Data items
(** C6.  The [Error] accessor returns the empty string for an empty error
    message.  For any other message it returns the message between two
    double quotes, the byte 34, and under truncation the text between the
    quotes is the message ellipsized at [maxErrLength], which is 30: a
    message of at most 30 characters is kept, whatever its length in bytes,
    and a longer one is cut to its first 29 characters and the mark.  A byte
    below 128 is one character and a two-byte encoding is one character. *)
Theorem Error_quoted (c : task.taskContext) :
  let msg := swarm.Err (swarm.Status (task.task c)) in
  let shown := if task.trunc c then Ellipsis msg 30 else msg in
  task.maxErrLength = 30
  /\ (msg = "" -> task.Error c = "")
  /\ (msg <> "" ->
      task.Error c = String "034"%char (shown +:+ String "034"%char ""))
  /\ (utf8.RuneCountInString msg <= 30 -> Ellipsis msg 30 = msg)
  /\ (30 < utf8.RuneCountInString msg ->
      Ellipsis msg 30 = utf8.encode (take 29 (utf8.runes msg)) +:+ ellipsisMark
      /\ length (take 29 (utf8.runes msg)) = 29)
  /\ (forall (b : ascii) (s : string),
        (nat_of_ascii b < 128)%nat ->
        utf8.RuneCountInString (String b s) = S (utf8.RuneCountInString s))
  /\ (forall (b0 b1 : ascii) (s : string),
        (194 <= nat_of_ascii b0 <= 223)%nat ->
        (128 <= nat_of_ascii b1 <= 191)%nat ->
        utf8.RuneCountInString (String b0 (String b1 s))
        = S (utf8.RuneCountInString s)).
Proof.
  intros msg shown. split; [done|].
  split; [|split; [|split; [|split; [|split; [apply RuneCount_ascii
                                              |apply RuneCount_two_bytes]]]]].
  - intros Hmsg. unfold task.Error. fold msg. rewrite Hmsg.
    by destruct (task.trunc c).
  - intros Hmsg. unfold task.Error. fold msg. change task.maxErrLength with 30.
    unfold shown. destruct (task.trunc c).
    + pose proof (Ellipsis_length msg 30 Hmsg) as Hlen.
      by destruct (Nat.ltb_spec 0 (String.length (Ellipsis msg 30))); [|lia].
    + destruct msg; [done|]. done.
  - apply Ellipsis_fits.
  - intros Hlong. split; [by apply Ellipsis_long|].
    rewrite list.length_take. unfold utf8.RuneCountInString in Hlong. lia.
Qed.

* **EXERCISE**: Above are the records; from them, give again exactly the lines from the one containing "utf8.RuneCountInString (String b s)" through the one containing "- apply Ellipsis_fits.", both included.

* **WRITTEN RESPONSE**:
        utf8.RuneCountInString (String b s) = S (utf8.RuneCountInString s))
  /\ (forall (b0 b1 : ascii) (s : string),
        (194 <= nat_of_ascii b0 <= 223)%nat ->
        (128 <= nat_of_ascii b1 <= 191)%nat ->
        utf8.RuneCountInString (String b0 (String b1 s))
        = S (utf8.RuneCountInString s)).
Proof.
  intros msg shown. split; [done|].
  split; [|split; [|split; [|split; [|split; [apply RuneCount_ascii
                                              |apply RuneCount_two_bytes]]]]].
  - intros Hmsg. unfold task.Error. fold msg. rewrite Hmsg.
    by destruct (task.trunc c).
  - intros Hmsg. unfold task.Error. fold msg. change task.maxErrLength with 30.
    unfold shown. destruct (task.trunc c).
    + pose proof (Ellipsis_length msg 30 Hmsg) as Hlen.
      by destruct (Nat.ltb_spec 0 (String.length (Ellipsis msg 30))); [|lia].
    + destruct msg; [done|]. done.
  - apply Ellipsis_fits.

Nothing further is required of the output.